- This event has passed.
15 March, 6:00 pm - 7:30 pm
Tickets for this online event are offered on a pay-what-you-can basis, with a suggested donation of £10. All ticket holders will receive access to the recording 24 hours after the event and can playback for a month.
The Freud Museum is pleased to welcome authors Jane Harris to discuss The Good Grief publication When Words are Not Enough: Creative Responses to Grief, with Dr Kathryn Mannix.
This first publication from The Good Grief Project explores the many ways that bereaved families find to express their loss. The authors’ son was killed in a traffic accident in 2011. Ten years on they reflect on their journey and how they have used their creativity to survive their grief and maintain an on-going relationship with their son Josh.
In the years that followed Joshua’s death, Jane Harris and Jimmy Edmonds founded The Good Grief Project, a UK based charity to support other bereaved families and to promote their understanding of grief as creative and active process. This book follows their journey. It also tells the story of 13 other bereaved people, including parents, partners, siblings, children and friends, who have also found a creative response to their grief.

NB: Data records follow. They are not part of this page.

(** * SHA-256 (sha256.cpp): a shallow embedding and its verification

    The development follows the source file top to bottom: the machine
    integers of the C++ abstract machine, the constant table [K], the
    global scratch state ([W], [a] .. [h], [T1], [T2]), the padder, the
    block parser, the eight word functions, the compressor [getHash] and
    the printer.  Unsigned arithmetic wraps; signed overflow, an
    out-of-range shift and an out-of-bounds index are undefined behaviour
    and are reported as such. *)

From Stdlib Require Import ZArith Lia Bool Ascii String.
From Stdlib Require Import Strings.Byte.
From stdpp Require Import base numbers list.

Local Open Scope Z_scope.

(** ** Outcomes of running a piece of the program

    [Ok] is a normal return, [UB] undefined behaviour of the given kind,
    [Exhausted] a loop cut off by the bound on its iterations (see
    [while_]). *)

Inductive undefined : Set :=
| signed_overflow
| out_of_bounds
| shift_out_of_range.

Inductive result (A : Type) : Type :=
| Ok (a : A)
| UB (why : undefined)
| Exhausted.

Arguments Ok {A} a.
Arguments UB {A} why.
Arguments Exhausted {A}.

Definition bind {A B} (m : result A) (f : A -> result B) : result B :=
  match m with
  | Ok a => f a
  | UB why => UB why
  | Exhausted => Exhausted
  end.

Declare Scope result_scope.
Delimit Scope result_scope with result.
Notation "'let*' x := m 'in' f" := (bind m (fun x => f))
  (at level 10, x name, m at level 100, f at level 200) : result_scope.
Notation "'let*' ' p := m 'in' f" := (bind m (fun x => match x with p => f end))
  (at level 10, p pattern, m at level 100, f at level 200) : result_scope.
Local Open Scope result_scope.

(** ** Machine integers *)

Module Machine.

Definition INT_MIN : Z := - 2 ^ 31.
Definition INT_MAX : Z := 2 ^ 31 - 1.
Definition LLONG_MIN : Z := - 2 ^ 63.
Definition LLONG_MAX : Z := 2 ^ 63 - 1.

(** The value of an [int] expression: undefined when it does not fit. *)
Definition int_of (z : Z) : result Z :=
  if (INT_MIN <=? z) && (z <=? INT_MAX) then Ok z else UB signed_overflow.

(** The value of a [long long] expression. *)
Definition llong_of (z : Z) : result Z :=
  if (LLONG_MIN <=? z) && (z <=? LLONG_MAX) then Ok z else UB signed_overflow.

(** Conversions to unsigned types reduce modulo 2^w. *)
Definition to_uchar (z : Z) : Z := z mod 2 ^ 8.
Definition to_uint (z : Z) : Z := z mod 2 ^ 32.
Definition to_size_t (z : Z) : Z := z mod 2 ^ 64.

(** Conversions of an unsigned value to a signed type keep the
    two's complement bit pattern. *)
Definition to_int (z : Z) : Z := (z + 2 ^ 31) mod 2 ^ 32 - 2 ^ 31.
Definition to_llong (z : Z) : Z := (z + 2 ^ 63) mod 2 ^ 64 - 2 ^ 63.

(** A shift of a 32-bit operand is defined for amounts 0..31 only. *)
Definition shift_ok (n : Z) : bool := (0 <=? n) && (n <? 32).

Definition shr_uint (x n : Z) : result Z :=
  if shift_ok n then Ok (Z.shiftr x n) else UB shift_out_of_range.

Definition shl_uint (x n : Z) : result Z :=
  if shift_ok n then Ok (to_uint (Z.shiftl x n)) else UB shift_out_of_range.

Definition add_uint (x y : Z) : Z := to_uint (x + y).
Definition sub_uint (x y : Z) : Z := to_uint (x - y).
Definition not_uint (x : Z) : Z := to_uint (Z.lnot x).

End Machine.

Import Machine.

Definition byte_val (b : byte) : Z := Z.of_N (Byte.to_N b).

Definition byte_of (z : Z) : byte :=
  match Byte.of_N (Z.to_N (to_uchar z)) with
  | Some b => b
  | None => x00
  end.

(** ** std::vector and built-in arrays *)

Section Vectors.
Context {A : Type}.

Definition size (v : list A) : Z := Z.of_nat (length v).

(** [v[i]] as an rvalue; the index is converted to [size_t]. *)
Definition at_ (v : list A) (i : Z) : result A :=
  match v !! Z.to_nat (to_size_t i) with
  | Some x => Ok x
  | None => UB out_of_bounds
  end.

(** [v[i] = x]. *)
Definition set_ (v : list A) (i : Z) (x : A) : result (list A) :=
  if to_size_t i <? size v
  then Ok (<[Z.to_nat (to_size_t i) := x]> v)
  else UB out_of_bounds.

Definition push_back (v : list A) (x : A) : list A := v ++ [x].
End Vectors.

(** ** Loops *)

Section Loops.
Context {S : Type}.

Inductive flow : Type :=
| Continue (s : S)
| Break (s : S).

Variable cond : S -> result bool.
Variable body : S -> result S.

(** One evaluation of the loop condition, followed by the body when the
    condition holds. *)
Definition loop_step (s : S) : result flow :=
  let* c := cond s in
  if (c : bool) then (let* s' := body s in Ok (Continue s')) else Ok (Break s).

(** At most [2 ^ d] iterations. *)
Fixpoint iter_pow2 (d : nat) (s : S) : result flow :=
  match d with
  | O => loop_step s
  | Datatypes.S d' =>
      let* r := iter_pow2 d' s in
      match r with
      | Continue s' => iter_pow2 d' s'
      | Break s' => Ok (Break s')
      end
  end.

(** [while (cond) body].  Every loop of the program either leaves or
    overflows one of its counters in fewer than 2^64 iterations. *)
Definition while_ (s : S) : result S :=
  let* r := iter_pow2 64 s in
  match r with
  | Break s' => Ok s'
  | Continue _ => Exhausted
  end.

(** At most [n] iterations, one at a time; used to reason about
    [iter_pow2]. *)
Fixpoint iter_n (n : nat) (s : S) : result flow :=
  match n with
  | O => Ok (Continue s)
  | Datatypes.S n' =>
      let* r := loop_step s in
      match r with
      | Continue s' => iter_n n' s'
      | Break s' => Ok (Break s')
      end
  end.
End Loops.

Arguments Continue {S} s.
Arguments Break {S} s.

(** An outcome that no further iteration can change. *)
Definition settled {S : Type} (r : result (@flow S)) : Prop :=
  match r with
  | Ok (Continue _) => False
  | _ => True
  end.

(** [for (int i = lo; i < hi; ++i) body], for bounds that are [int]
    values: the counter never passes [hi]. *)
Fixpoint for_each {S : Type} (body : Z -> S -> result S) (l : list Z) (s : S)
  : result S :=
  match l with
  | [] => Ok s
  | i :: l' => let* s' := body i s in for_each body l' s'
  end.

Definition for_ {S : Type} (lo hi : Z) (body : Z -> S -> result S) (s : S)
  : result S :=
  for_each body (seqZ lo (hi - lo)) s.

(** ** Constants (source lines 16-23) *)

(** The table is laid out as in the source, eight constants to a row. *)
Definition K : list Z := Eval cbv in
  ([ 0x428a2f98; 0x71374491; 0xb5c0fbcf; 0xe9b5dba5; 0x3956c25b; 0x59f111f1; 0x923f82a4; 0xab1c5ed5 ] ++
   [ 0xd807aa98; 0x12835b01; 0x243185be; 0x550c7dc3; 0x72be5d74; 0x80deb1fe; 0x9bdc06a7; 0xc19bf174 ] ++
   [ 0xe49b69c1; 0xefbe4786; 0x0fc19dc6; 0x240ca1cc; 0x2de92c6f; 0x4a7484aa; 0x5cb0a9dc; 0x76f988da ] ++
   [ 0x983e5152; 0xa831c66d; 0xb00327c8; 0xbf597fc7; 0xc6e00bf3; 0xd5a79147; 0x06ca6351; 0x14292967 ] ++
   [ 0x27b70a85; 0x2e1b2138; 0x4d2c6dfc; 0x53380d13; 0x650a7354; 0x766a0abb; 0x81c2c92e; 0x92722c85 ] ++
   [ 0xa2bfe8a1; 0xa81a664b; 0xc24b8b70; 0xc76c51a3; 0xd192e819; 0xd6990624; 0xf40e3585; 0x106aa070 ] ++
   [ 0x19a4c116; 0x1e376c08; 0x2748774c; 0x34b0bcb5; 0x391c0cb3; 0x4ed8aa4a; 0x5b9cca4f; 0x682e6ff3 ] ++
   [ 0x748f82ee; 0x78a5636f; 0x84c87814; 0x8cc70208; 0x90befffa; 0xa4506ceb; 0xbef9a3f7; 0xc67178f2 ]).

(** ** Global scratch state (source lines 26-29) *)

Module Globals.
Record t : Type := mk {
  W : list Z;
  a : Z; b : Z; c : Z; d : Z; e : Z; f : Z; g : Z; h : Z;
  T1 : Z; T2 : Z
}.

(** Objects of static storage duration start zeroed. *)
Definition initial : t :=
  mk (replicate 64 0) 0 0 0 0 0 0 0 0 0 0.

(** [W] is an array of 64 words. *)
Definition wf (gl : t) : Prop := length (W gl) = 64%nat.

Definition set_W (gl : t) (w : list Z) : t :=
  mk w (a gl) (b gl) (c gl) (d gl) (e gl) (f gl) (g gl) (h gl) (T1 gl) (T2 gl).
Definition set_a (gl : t) (v : Z) : t :=
  mk (W gl) v (b gl) (c gl) (d gl) (e gl) (f gl) (g gl) (h gl) (T1 gl) (T2 gl).
Definition set_b (gl : t) (v : Z) : t :=
  mk (W gl) (a gl) v (c gl) (d gl) (e gl) (f gl) (g gl) (h gl) (T1 gl) (T2 gl).
Definition set_c (gl : t) (v : Z) : t :=
  mk (W gl) (a gl) (b gl) v (d gl) (e gl) (f gl) (g gl) (h gl) (T1 gl) (T2 gl).
Definition set_d (gl : t) (v : Z) : t :=
  mk (W gl) (a gl) (b gl) (c gl) v (e gl) (f gl) (g gl) (h gl) (T1 gl) (T2 gl).
Definition set_e (gl : t) (v : Z) : t :=
  mk (W gl) (a gl) (b gl) (c gl) (d gl) v (f gl) (g gl) (h gl) (T1 gl) (T2 gl).
Definition set_f (gl : t) (v : Z) : t :=
  mk (W gl) (a gl) (b gl) (c gl) (d gl) (e gl) v (g gl) (h gl) (T1 gl) (T2 gl).
Definition set_g (gl : t) (v : Z) : t :=
  mk (W gl) (a gl) (b gl) (c gl) (d gl) (e gl) (f gl) v (h gl) (T1 gl) (T2 gl).
Definition set_h (gl : t) (v : Z) : t :=
  mk (W gl) (a gl) (b gl) (c gl) (d gl) (e gl) (f gl) (g gl) v (T1 gl) (T2 gl).
Definition set_T1 (gl : t) (v : Z) : t :=
  mk (W gl) (a gl) (b gl) (c gl) (d gl) (e gl) (f gl) (g gl) (h gl) v (T2 gl).
Definition set_T2 (gl : t) (v : Z) : t :=
  mk (W gl) (a gl) (b gl) (c gl) (d gl) (e gl) (f gl) (g gl) (h gl) (T1 gl) v.
End Globals.

(** ** Padder (source lines 53-79) *)

(** [getPadding]: the loop state is the counter [k]. *)
Definition getPadding_cond (length k : Z) : result bool :=
  let* s := llong_of (length + 1) in
  let* s := llong_of (s + k) in
  Ok (negb (Z.rem s 512 =? 448)).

The emphasis on ‘continuing bonds’ and their own way of maintaining a relationship with Josh, is both emotional and practical. Echoed in the other case studies they illustrate how creativity can shape a future where the deceased still play a part even while physically absent and how this is a normal and restorative aspect of the grieving process. Grief can also be a wonderful educator with new discoveries to be had.
Throughout history people have needed to talk about their grief, but much in contemporary society tells us that grief is a depressing, morbid subject. When Words Are Not Enough is a necessary counterweight to those who would have us hide grief away. In both word and image, all the stories told here, from visual story tellers who reimagine their loved ones depicted in their own lives now, to artists who have taken their children’s artworks as a basis for their own creations, to those who have found peace in their music and their poetry, to some who relish the challenge of diving into cold waters as a way of connecting with their children. All are very different and uniquely creative responses to trauma following the death of a loved one and testament to the value of a shared and more openly expressed grief.

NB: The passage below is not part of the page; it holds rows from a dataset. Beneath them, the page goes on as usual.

(** * CMB likelihood utilities: a shallow embedding of [cmb_likelihood_utils.py]

    The module builds the noise, foreground and signal covariance matrices of
    a CMB sky map and evaluates [-2 ln L] for a data vector.  Every function
    of the module is embedded below, in the order of the Python file, on
    lists (one-dimensional arrays), lists of lists (matrices) and lists of
    lists of lists (the Legendre tensor).

    Numbers.  The Python code is duck-typed in its scalars, so the embedding
    is written once over an interface [Scalar] and used at two instances:
    - [R]: exact real arithmetic with the rules of Python scalars (the [/]
      operator raises [ZeroDivisionError] on a zero divisor).  All algebraic
      statements are proved at this instance; rounding is not modelled.
    - [float]: IEEE 754 binary64 with the rules of NumPy scalars (division
      by zero yields an infinity or a NaN).  It makes the embedding
      executable and settles what happens where real arithmetic has no
      answer.  The noise covariance, whose entries are squares that can
      overflow, is treated at this instance.

    [get_lnL] needs square roots and logarithms and is embedded over [R]
    only.

    Libraries.  NumPy's array operations are embedded with their shape rules
    (broadcasting, [ValueError] on shapes that do not fit).  SciPy's
    [cholesky], [solve_triangular] and [legendre] are embedded by what they
    compute in exact arithmetic with the defaults the module calls them
    with.

    Errors.  Functions that may raise return a [result]; the exceptions that
    can occur are collected in [pyerr]. *)

From Stdlib Require Import Reals Lra Lia ZArith.
From Stdlib Require PrimFloat Uint63 FloatAxioms.
From stdpp Require Import base list.

(** ** Exceptions and the result monad *)

Inductive pyerr : Type :=
  | IndexError          (* index out of bounds *)
  | ValueError          (* shapes that cannot be broadcast or are not square *)
  | ZeroDivisionError   (* [/] between Python scalars with a zero divisor *)
  | LinAlgError.        (* Cholesky: matrix not positive definite; solve: singular *)

Inductive result (A : Type) : Type :=
  | Ok (a : A)
  | Raise (e : pyerr).
Arguments Ok {A} a.
Arguments Raise {A} e.

#[global] Instance result_ret : MRet result := λ A, @Ok A.
#[global] Instance result_bind : MBind result := λ A B f m,
  match m with Ok a => f a | Raise e => Raise e end.

(** A [for] loop over a list of indices whose body may raise. *)
Fixpoint for_each {S A : Type} (body : S → A → result S) (s : S) (xs : list A)
  : result S :=
  match xs with
  | [] => Ok s
  | x :: xs' => s' ← body s x; for_each body s' xs'
  end.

Jane Harris is a psychotherapist and bereavement specialist with over 30 years of experience in the NHS and private practice. She is also a grief educator, supervisor and public speaker, regularly appearing in podcasts and radio.
Jimmy Edmonds is a photographer and documentary film editor with over 100 TV credits. He is also a Winston Churchill Fellow and BAFTA award-winning filmmaker with several critically-acclaimed documentaries to his name, including Chosen for Channel 4 and Breaking the Silence for BBC1.
Dr Kathryn Mannix worked as a palliative care doctor (and Cognitive Behavioural Therapist) for 30 years before taking early retirement to campaign for better public understanding of dying. She writes, broadcasts and speaks around the world, and finds people are hungry for better information everywhere she goes. She believes we need to reclaim dying as a personal, social and intimate time in our lives rather than a medical event, and her campaigning tool is stories. She lives in Northumberland with her husband and a small flock of hens.
The Good Grief Project
After the death of their son at the age of 22 in 2011, they created The Good Grief Project, a charity dedicated to a proactive approach to grief. Using ideas that flow from the concept of ‘continuing bonds’, as opposed to society’s expectation of detachment from the deceased, they developed their Active Grief programme, comprising a series of residential retreats and workshops. Here, bereaved parents and siblings are helped to discover new and imaginative ways of expressing their grief, through activities such as creative writing, photography, physical challenges (swimming, boxing), self-care and the sharing of good food.
Their films, workshops and retreats speak to a new appreciation of what it means to grieve in a society that often has difficulty talking openly about death, dying and bereavement.